*** Working data Section Begins ***

Lemma steady_state_run_converges_at_once_witness :
  interact_CD (_ktilstar_sol (15/100) (1/3) (1/3) (1/10) (5/100) (2/100) (2/100))
              (_htilstar_sol (15/100) (1/3) (1/3) (1/10) (5/100) (2/100) (2/100))
              (1/10) (15/100) (1/3) (1/3) (2/100) (2/100) (5/100)
  = Converged [_ktilstar_sol (15/100) (1/3) (1/3) (1/10) (5/100) (2/100) (2/100);
               _ktilstar_sol (15/100) (1/3) (1/3) (1/10) (5/100) (2/100) (2/100)]
              [_htilstar_sol (15/100) (1/3) (1/3) (1/10) (5/100) (2/100) (2/100);
               _htilstar_sol (15/100) (1/3) (1/3) (1/10) (5/100) (2/100) (2/100)].
Proof.
  apply (@steady_state_run_converges_at_once
           (1/10) (15/100) (1/3) (1/3) (2/100) (2/100) (5/100));
    [unfold valid_parameters; lra | lra].
Defined.

Lemma simulate_not_converged_iff kmap hmap tol maxit k0 h0 ks hs :
  simulate kmap hmap tol maxit k0 h0 = NotConverged ks hs
  <-> (2 <= maxit)%nat
      /\ ks = ks_upto kmap hmap k0 h0 (maxit - 1)
      /\ hs = hs_upto kmap hmap k0 h0 (maxit - 1)
      /\ (forall j, (1 <= j <= maxit - 1)%nat -> ~ within_margin kmap hmap tol k0 h0 j).
Proof.
  destruct (le_lt_dec 2 maxit) as [Hmax|Hmax].
  - destruct (simulate_stops kmap hmap tol k0 h0 Hmax) as (m & Hm & Hbefore & Hres).
    split.
    + intros Hrun.
      destruct Hres as [(_ & Heq)|(Hfar & Hend & Heq)]; rewrite Heq in Hrun;
        [discriminate|].
      injection Hrun as <- <-. subst m. repeat split; try assumption.
      intros j Hj. apply moved_less_false.
      destruct (Nat.eq_dec j (maxit - 1)) as [->|Hne]; [assumption|].
      apply Hbefore. lia.
    + intros (_ & -> & -> & Hnever).
      destruct Hres as [(Hnear & _)|(_ & Hend & Heq)].
      * exfalso. apply (Hnever m); [lia|]. now apply moved_less_true.
      * now rewrite Heq, Hend.
  - rewrite simulate_small_bound by lia. split; [discriminate|].
    intros (Hmax' & _). lia.
Qed.
Fixpoint rmatch (r : regex) (pos : nat) (s : pystr) (c : caps) (k : cont)
  : option caps :=
  match r with
  | Eps => k pos s c
  | Chr p =>
      match s with
      | ch :: s' => if p ch then k (S pos) s' c else None
      | [] => None
      end
  | Seq r1 r2 => rmatch r1 pos s c (fun pos' s' c' => rmatch r2 pos' s' c' k)
  | Alt r1 r2 =>
      match rmatch r1 pos s c k with
      | Some res => Some res
      | None => rmatch r2 pos s c k
      end
  | Star p => star p pos s c k
  | Opt r' =>
      match rmatch r' pos s c k with
      | Some res => Some res
      | None => k pos s c
      end
  | Grp i r' =>
      rmatch r' pos s c
        (fun pos' s' c' => k pos' s' ((i, firstn (pos' - pos) s) :: c'))
  | Bol => if Nat.eqb pos 0 then k pos s c else None
  | Eol =>
      match s with
      | [] => k pos s c
      | [nl] => if (nl =? 10)%N then k pos s c else None
      | _ => None
      end
  end.

Definition accept : cont := fun _ _ c => Some c.

(** [re.search]: the first position, from the left, where the pattern
    matches; group 0 is the whole match. *)
Fixpoint search_from (r : regex) (pos : nat) (s : pystr) : option caps :=
  match rmatch (Grp 0 r) pos s [] accept with
  | Some c => Some c
  | None =>
      match s with
      | [] => None
      | _ :: s' => search_from r (S pos) s'
      end
  end.
(** * Merkle commitment engine and gradient pipeline of the ZK-FL fixture
      generators

    Shallow embedding of
      - [scripts/generate_balance_test_data.py]  (module [Balance]),
      - [scripts/generate_training_test_data.py] (modules [Sha256],
        [Training], [Numeric] and [Binary64]),
    followed by the properties of the specification that were checked
    against them.

    Conventions.
      - A Python [int] is a [Z]; [len(...)], [range(...)] bounds and loop
        counters that can never be negative are [nat].
      - A Python [list] is a [list]; [l[i]] with an index that may be
        negative or out of range is [py_getitem], which follows CPython
        (a negative index is shifted by the length once, anything still
        outside raises [IndexError]).
      - A Python [float] is an IEEE 754 binary64 number: the primitive
        [float] of the standard library, whose operations round to nearest
        even, overflow to an infinity and propagate NaN as the hardware
        does (module [Binary64]).  The builtin [sum] and [x ** 0.5], whose
        last bit depends on the interpreter and on the C library, are
        parameters of the norm, constrained by [runtime_laws]; left-to-right
        addition and the square root are the instance used in examples.
        Only [compute_gradient], whose checked properties use no law of
        arithmetic, is stated over the reals (module [Numeric]).
      - Code that can raise returns a [result]; [Raise e] is the exception
        that leaves the function. *)

From Equations Require Import Equations.
From Stdlib Require Import ZArith List Arith Lia Bool ZifyNat Reals Lra.
From Stdlib Require String Ascii DecimalString DecimalZ Floats QArith Qabs.
Import ListNotations.

(** ** Exceptions *)

Inductive PyExn : Type :=
| ValueError
| IndexError
| ZeroDivisionError
| OverflowError.

Inductive result (A : Type) : Type :=
| Ok (a : A)
| Raise (e : PyExn).

Arguments Ok {A} a.
Arguments Raise {A} e.

Definition bind {A B : Type} (m : result A) (k : A -> result B) : result B :=
  match m with
  | Ok a => k a
  | Raise e => Raise e
  end.

Notation "x <- m ;; k" := (bind m (fun x => k))
  (at level 61, m at next level, right associativity).

(** Truth value of a Python [int] used as a condition. *)
Definition truthy (z : Z) : bool := negb (z =? 0)%Z.
(** * Linear reconstruction of TorchSWE: torchswe/kernels/cupy_reconstruction.pyx

    The module holds six elementwise kernels, written as C snippets that are
    generic in the element type [T], and the driver [reconstruct], which
    applies them to slices of the solver's arrays.

    The development follows that layout:
    - [Scalar] is the interface the C snippets need from [T]; it has two
      instances, IEEE binary64 ([float], what the solver runs on) and [xrat],
      the same special values (infinities, NaN) over unrounded rationals;
    - the kernels are written once over [Scalar];
    - arrays are index functions, a slice is an index shift, and
      [reconstruct] is the composition of its stages in source order. *)

From Stdlib Require Import ZArith QArith Qcanon Floats Lia Lra Lqa Bool.

Set Implicit Arguments.
Local Open Scope Z_scope.

(** ** The element type of the kernels *)

(** What the kernel bodies use of [T]: the literals [0.] (also written
    [0.0]), [1.0] and [2.0], the four arithmetic operators, the comparison
    [<], and [min] and [max].  The kernel bodies are device code, where the
    overloads of [min] and [max] for doubles call [fmin] and [fmax]: when
    one argument is NaN the other is returned.  They are fields of the
    class, so each instance states how it reads them.  The scalar arguments
    declared [float64] ([theta], [tol], [drytol]) are taken at the same
    type: the solver's arrays are float64. *)
Class Scalar (T : Type) : Type := {
  lit0 : T;
  lit1 : T;
  lit2 : T;
  add : T -> T -> T;
  sub : T -> T -> T;
  mul : T -> T -> T;
  div : T -> T -> T;
  ltb : T -> T -> bool;
  fmin : T -> T -> T;
  fmax : T -> T -> T
}.

Declare Scope scalar_scope.
Delimit Scope scalar_scope with S.
Infix "+" := add : scalar_scope.
Infix "-" := sub : scalar_scope.
Infix "*" := mul : scalar_scope.
Infix "/" := div : scalar_scope.
Infix "<?" := ltb : scalar_scope.

(** *** IEEE binary64 *)

Module F64.

(** The zero with its sign bit set. *)
Definition is_neg_zero (x : float) : bool :=
  match Prim2SF x with
  | S754_zero true => true
  | _ => false
  end.

(** [fmin]: a NaN argument is treated as missing; of two zeros of opposite
    sign the negative one is the smaller, as the device instruction has
    it. *)
Definition fmin (a b : float) : float :=
  if PrimFloat.is_nan a then b
  else if PrimFloat.is_nan b then a
  else if PrimFloat.ltb b a then b
  else if PrimFloat.ltb a b then a
  else if is_neg_zero b then b else a.

(** [fmax]: a NaN argument is treated as missing; of two zeros of opposite
    sign the positive one is the larger. *)
Definition fmax (a b : float) : float :=
  if PrimFloat.is_nan a then b
  else if PrimFloat.is_nan b then a
  else if PrimFloat.ltb a b then b
  else if PrimFloat.ltb b a then a
  else if is_neg_zero a then b else a.

(** Zero or a finite non-zero value: neither an infinity nor NaN. *)
Definition is_number (x : float) : bool :=
  match Prim2SF x with
  | S754_zero _ | S754_finite _ _ _ => true
  | _ => false
  end.

(** A zero of either sign. *)
Definition is_zero (x : float) : bool :=
  match Prim2SF x with
  | S754_zero _ => true
  | _ => false
  end.

End F64.

#[export] Instance float_Scalar : Scalar float := {|
  lit0 := 0%float;
  lit1 := 1%float;
  lit2 := 2%float;
  add := PrimFloat.add;
  sub := PrimFloat.sub;
  mul := PrimFloat.mul;
  div := PrimFloat.div;
  ltb := PrimFloat.ltb;
  fmin := F64.fmin;
  fmax := F64.fmax
|}.
(** ** What deleting an entry leaves alone *)

(** The unlink loop touches no path outside its list. *)
Lemma unlink_loop_frame (paths : list (option string)) (st : Store) :
  ∃ disk',
    for_of paths
      (λ file_path,
         match file_path with
         | Some p => if truthy p then try_ignore (unlinkSync p) else mret tt
         | None => mret tt
         end) st
    = Ok tt (set_disk (λ _, disk') st)
    ∧ disk' ⊆ disk st
    ∧ ∀ q, Some q ∉ paths → disk' !! q = disk st !! q.
Proof.
  revert st. induction paths as [|path paths IH]; intros st.
  - exists (disk st). split; [by destruct st|done].
  - simpl. unfold mbind, M_bind.
    assert (Hbody : ∃ disk1,
      match path with
      | Some p => if truthy p then try_ignore (unlinkSync p) else mret tt
      | None => mret tt
      end st = Ok tt (set_disk (λ _, disk1) st)
      ∧ disk1 ⊆ disk st
      ∧ ∀ q, Some q ≠ path → disk1 !! q = disk st !! q).
    { destruct path as [p|]; [destruct (truthy p)|];
        try (exists (disk st); split; [by destruct st|done]).
      unfold try_ignore, unlinkSync.
      destruct (disk st !! p) as [[data|]|] eqn:Hp;
        try (exists (disk st); split; [by destruct st|done]).
      exists (delete p (disk st)). split; [done|]. split; [apply delete_subseteq|].
      intros q Hq. apply lookup_delete_ne. congruence. }
    destruct Hbody as (disk1 & -> & Hsub1 & Hframe1).
    destruct (IH (set_disk (λ _, disk1) st)) as (disk2 & -> & Hsub2 & Hframe2).
    exists disk2. split; [done|]. split; [by etrans|].
    intros q Hq. apply not_elem_of_cons in Hq as [Hq1 Hq2].
    rewrite Hframe2 by done. simpl. by apply Hframe1.
Qed.

Lemma deleteEntry_frame (uploadsDir entryId : string) (st : Store) :
  ∃ disk',
    deleteEntry uploadsDir entryId st
    = Ok (0 <? count_rows (filter (λ r, EntryRow.entry_id r = entryId) (entries st)))
         (deleted_store uploadsDir entryId disk' st)
    ∧ disk' ⊆ disk st
    ∧ ∀ q, Some q ∉ AttachmentRow.file_path <$>
                      filter (λ a, AttachmentRow.entry_id a = entryId
                                   ∧ AttachmentRow.storage_type a = filesystem)
                             (attachments st) →
           disk' !! q = disk st !! q.
Proof.
  unfold deleteEntry. unfold mbind at 1, M_bind at 1, gets at 1.
  unfold mbind at 1, M_bind at 1.
  destruct (unlink_loop_frame
              (AttachmentRow.file_path <$>
                 filter (λ a, AttachmentRow.entry_id a = entryId
                              ∧ AttachmentRow.storage_type a = filesystem)
                        (attachments st)) st)
    as (disk' & -> & Hsub & Hframe).
  exists disk'. split; [done|]. split; [exact Hsub|exact Hframe].
Qed.

Lemma prefix_app_cancel (u x y : string) :
  String.prefix (u +:+ x) (u +:+ y) = String.prefix x y.
Proof.
  induction u as [|c u IH]; [done|].
  rewrite !string_app_cons. simpl. by destruct (ascii_dec c c).
Qed.

Lemma prefix_cons_inv (a b : ascii) (s t : string) :
  String.prefix (String a s) (String b t) = true → a = b ∧ String.prefix s t = true.
Proof. simpl. by destruct (ascii_dec a b). Qed.

Lemma segment_prefix (e e' f : string) :
  is_segment e → is_segment e' →
  String.prefix (e +:+ "/") (e' +:+ "/" +:+ f) = true → e = e'.
Proof.
  unfold is_segment. revert e'.
  induction e as [|c e IH]; intros [|c' e'] He He' Hprefix.
  - done.
  - change (String.prefix (String "/" "") (String c' (e' +:+ "/" +:+ f)) = true)
      in Hprefix.
    apply prefix_cons_inv in Hprefix as [<- _]. simpl in He'. done.
  - change (String.prefix (String c (e +:+ "/")) (String "/" f) = true) in Hprefix.
    apply prefix_cons_inv in Hprefix as [-> _]. simpl in He. done.
  - rewrite !string_app_cons in Hprefix.
    apply prefix_cons_inv in Hprefix as [<- Hprefix]. simpl in He, He'.
    apply orb_false_iff in He as [_ He], He' as [_ He'].
    f_equal. by apply IH.
Qed.

(** A file of one entry does not lie below the directory of another. *)
Lemma not_below_other_entry (uploadsDir e e' f : string) :
  is_segment e → is_segment e' → e ≠ e' →
  is_below (path_join uploadsDir e) (path_join (path_join uploadsDir e') f) = false.
Proof.
  intros He He' Hne. apply not_true_is_false. intros Hbelow. apply Hne.
  unfold is_below in Hbelow. rewrite path_join_nested in Hbelow.
  unfold path_join in Hbelow.
  rewrite !string_app_assoc, prefix_app_cancel in Hbelow.
  change (String.prefix (String "/" (e +:+ "/")) (String "/" (e' +:+ "/" +:+ f)) = true)
    in Hbelow.
  apply prefix_cons_inv in Hbelow as [_ Hbelow].
  by eapply segment_prefix.
Qed.

Lemma map_lookup_filter_keep {V} (P : string * V → Prop) `{!∀ kv, Decision (P kv)}
    (m : gmap string V) (k : string) :
  (∀ v, P (k, v)) → filter P m !! k = m !! k.
Proof.
  intros HP. destruct (m !! k) as [v|] eqn:Hk.
  - by apply map_lookup_filter_Some_2.
  - apply map_lookup_filter_None_2. by left.
Qed.

Lemma select_attachment_unique (st : Store) (a : AttachmentRow.t) :
  tables_inv st → a ∈ attachments st → select_attachment (AttachmentRow.id a) st = Some a.
Proof.
  intros Hinv Ha. unfold select_attachment.
  apply (head_filter_unique AttachmentRow.id); [by apply inv_attachment_ids|done].
Qed.

(** X15: on a store that satisfies its invariants, deleting an existing
    entry leaves every other entry as [getEntry] returns it, attachments
    included, and every attachment of another entry as [getAttachment]
    returns it, bytes included. *)
Theorem deleteEntry_leaves_other_entries
    (uploadsDir entryId other : string) (st : Store) :
  store_inv uploadsDir st →
  entryId ∈ EntryRow.entry_id <$> entries st →
  other ≠ entryId →
  ∃ removed st' e,
    deleteEntry uploadsDir entryId st = Ok removed st'
    ∧ getEntry other st = Ok e st
    ∧ getEntry other st' = Ok e st'
    ∧ ∀ a, a ∈ attachments st → AttachmentRow.entry_id a = other →
        ∃ result,
          getAttachment (AttachmentRow.id a) st = Ok result st
          ∧ getAttachment (AttachmentRow.id a) st' = Ok result st'.
Proof.
  intros Hinv Hexists Hother.
  destruct (deleteEntry_frame uploadsDir entryId st) as (disk' & Hdel & Hsub & Hframe).
  pose proof (store_inv_deleted uploadsDir entryId disk' st Hinv Hsub) as Hinv'.
  destruct Hinv as [Htables Huploads].
  assert (Hkept : ∀ a, a ∈ attachments st → AttachmentRow.entry_id a = other →
            a ∈ attachments (deleted_store uploadsDir entryId disk' st)).
  { intros a Ha Hid. simpl. apply list_elem_of_filter. split; [|done].
    intros (r & Heq & [Hr _]%list_elem_of_filter)%list_elem_of_fmap. congruence. }
  eexists _, _, _. split; [exact Hdel|].
  split; [apply getEntry_eq|]. split.
  - rewrite getEntry_eq. f_equal. unfold select_entry, select_attachments_of. simpl.
    rewrite (list_filter_filter_l (λ r, EntryRow.entry_id r = other))
      by (intros r Hr Heq; congruence).
    rewrite (list_filter_filter_l (λ a, AttachmentRow.entry_id a = other)); [done|].
    intros a Hid (r & Heq & [Hr _]%list_elem_of_filter)%list_elem_of_fmap. congruence.
  - intros a Ha Hid.
    pose proof (select_attachment_unique st a Htables Ha) as Hsel.
    pose proof (select_attachment_unique _ a (proj1 Hinv') (Hkept a Ha Hid)) as Hsel'.
    pose proof (inv_rows uploadsDir st Huploads a Ha) as Hwritten.
    unfold row_as_written in Hwritten.
    destruct (AttachmentRow.storage_type a) eqn:Hmode.
    + destruct Hwritten as [_ Hpath]. rewrite Hid in Hpath.
      assert (Hseg : is_segment other) by (rewrite <- Hid; by eapply row_segment).
      assert (Hseg' : is_segment entryId) by by eapply entry_id_segment.
      assert (Hdisk : disk (deleted_store uploadsDir entryId disk' st)
                        !! path_join (path_join uploadsDir other) (AttachmentRow.filename a)
                      = disk st
                        !! path_join (path_join uploadsDir other)
                             (AttachmentRow.filename a)).
      { simpl. rewrite map_lookup_filter_keep.
        - apply Hframe.
          intros (a' & Hpath' & [[Hid' Hmode'] Ha']%list_elem_of_filter)%list_elem_of_fmap.
          pose proof (inv_rows uploadsDir st Huploads a' Ha') as Hwritten'.
          unfold row_as_written in Hwritten'. rewrite Hmode', Hid' in Hwritten'.
          destruct Hwritten' as [_ Heq]. rewrite Heq in Hpath'. injection Hpath' as Hpath'.
          by apply file_path_inj in Hpath' as [? _].
        - intros v. simpl. split.
          + intros Heq. symmetry in Heq. by apply entry_dir_not_a_file_path in Heq.
          + apply not_below_other_entry; [done..|congruence]. }
      exists ((λ data, (mapAttachment a, data))
                <$> file_content st (path_join (path_join uploadsDir other)
                                       (AttachmentRow.filename a))).
      split.
      * apply getAttachment_filesystem; [done..|apply path_join_truthy|].
        by eapply (row_path_not_dir uploadsDir st a).
      * rewrite (getAttachment_filesystem (AttachmentRow.id a)
                   (deleted_store uploadsDir entryId disk' st) a
                   (path_join (path_join uploadsDir other) (AttachmentRow.filename a)));
          [|done|done|done|apply path_join_truthy
           |by eapply (row_path_not_dir uploadsDir _ a); [apply Hinv'|apply Hkept|..]].
        unfold file_content. by rewrite Hdisk.
    + destruct Hwritten as [[data Hdata] _].
      exists (Some (mapAttachment a, data)).
      split; by eapply getAttachment_blob.
Qed.

Lemma deleteEntry_leaves_other_entries_witness :
  ∃ removed st' e,
    deleteEntry sample_uploads_dir "BUG-002" (store_two_entries None) = Ok removed st'
    ∧ getEntry "BUG-001" (store_two_entries None) = Ok e (store_two_entries None)
    ∧ getEntry "BUG-001" st' = Ok e st'
    ∧ ∀ a, a ∈ attachments (store_two_entries None) →
        AttachmentRow.entry_id a = "BUG-001" →
        ∃ result,
          getAttachment (AttachmentRow.id a) (store_two_entries None)
          = Ok result (store_two_entries None)
          ∧ getAttachment (AttachmentRow.id a) st' = Ok result st'.
Proof.
  apply (deleteEntry_leaves_other_entries
           sample_uploads_dir "BUG-002" "BUG-001" (store_two_entries None)).
  - apply reachable_store_inv, store_two_entries_reachable.
  - vm_compute. right. left.
  - discriminate.
Defined.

*** Working data Section Ends ***

● **Exercise requirements**
From the records above, transcribe without alteration every line from the one with "Proof. simpl. by" to the one with "unfold is_below in", inclusive.

● **Exercise answer**
Proof. simpl. by destruct (ascii_dec a b). Qed.

Lemma segment_prefix (e e' f : string) :
  is_segment e → is_segment e' →
  String.prefix (e +:+ "/") (e' +:+ "/" +:+ f) = true → e = e'.
Proof.
  unfold is_segment. revert e'.
  induction e as [|c e IH]; intros [|c' e'] He He' Hprefix.
  - done.
  - change (String.prefix (String "/" "") (String c' (e' +:+ "/" +:+ f)) = true)
      in Hprefix.
    apply prefix_cons_inv in Hprefix as [<- _]. simpl in He'. done.
  - change (String.prefix (String c (e +:+ "/")) (String "/" f) = true) in Hprefix.
    apply prefix_cons_inv in Hprefix as [-> _]. simpl in He. done.
  - rewrite !string_app_cons in Hprefix.
    apply prefix_cons_inv in Hprefix as [<- Hprefix]. simpl in He, He'.
    apply orb_false_iff in He as [_ He], He' as [_ He'].
    f_equal. by apply IH.
Qed.

(** A file of one entry does not lie below the directory of another. *)
Lemma not_below_other_entry (uploadsDir e e' f : string) :
  is_segment e → is_segment e' → e ≠ e' →
  is_below (path_join uploadsDir e) (path_join (path_join uploadsDir e') f) = false.
Proof.
  intros He He' Hne. apply not_true_is_false. intros Hbelow. apply Hne.
  unfold is_below in Hbelow. rewrite path_join_nested in Hbelow.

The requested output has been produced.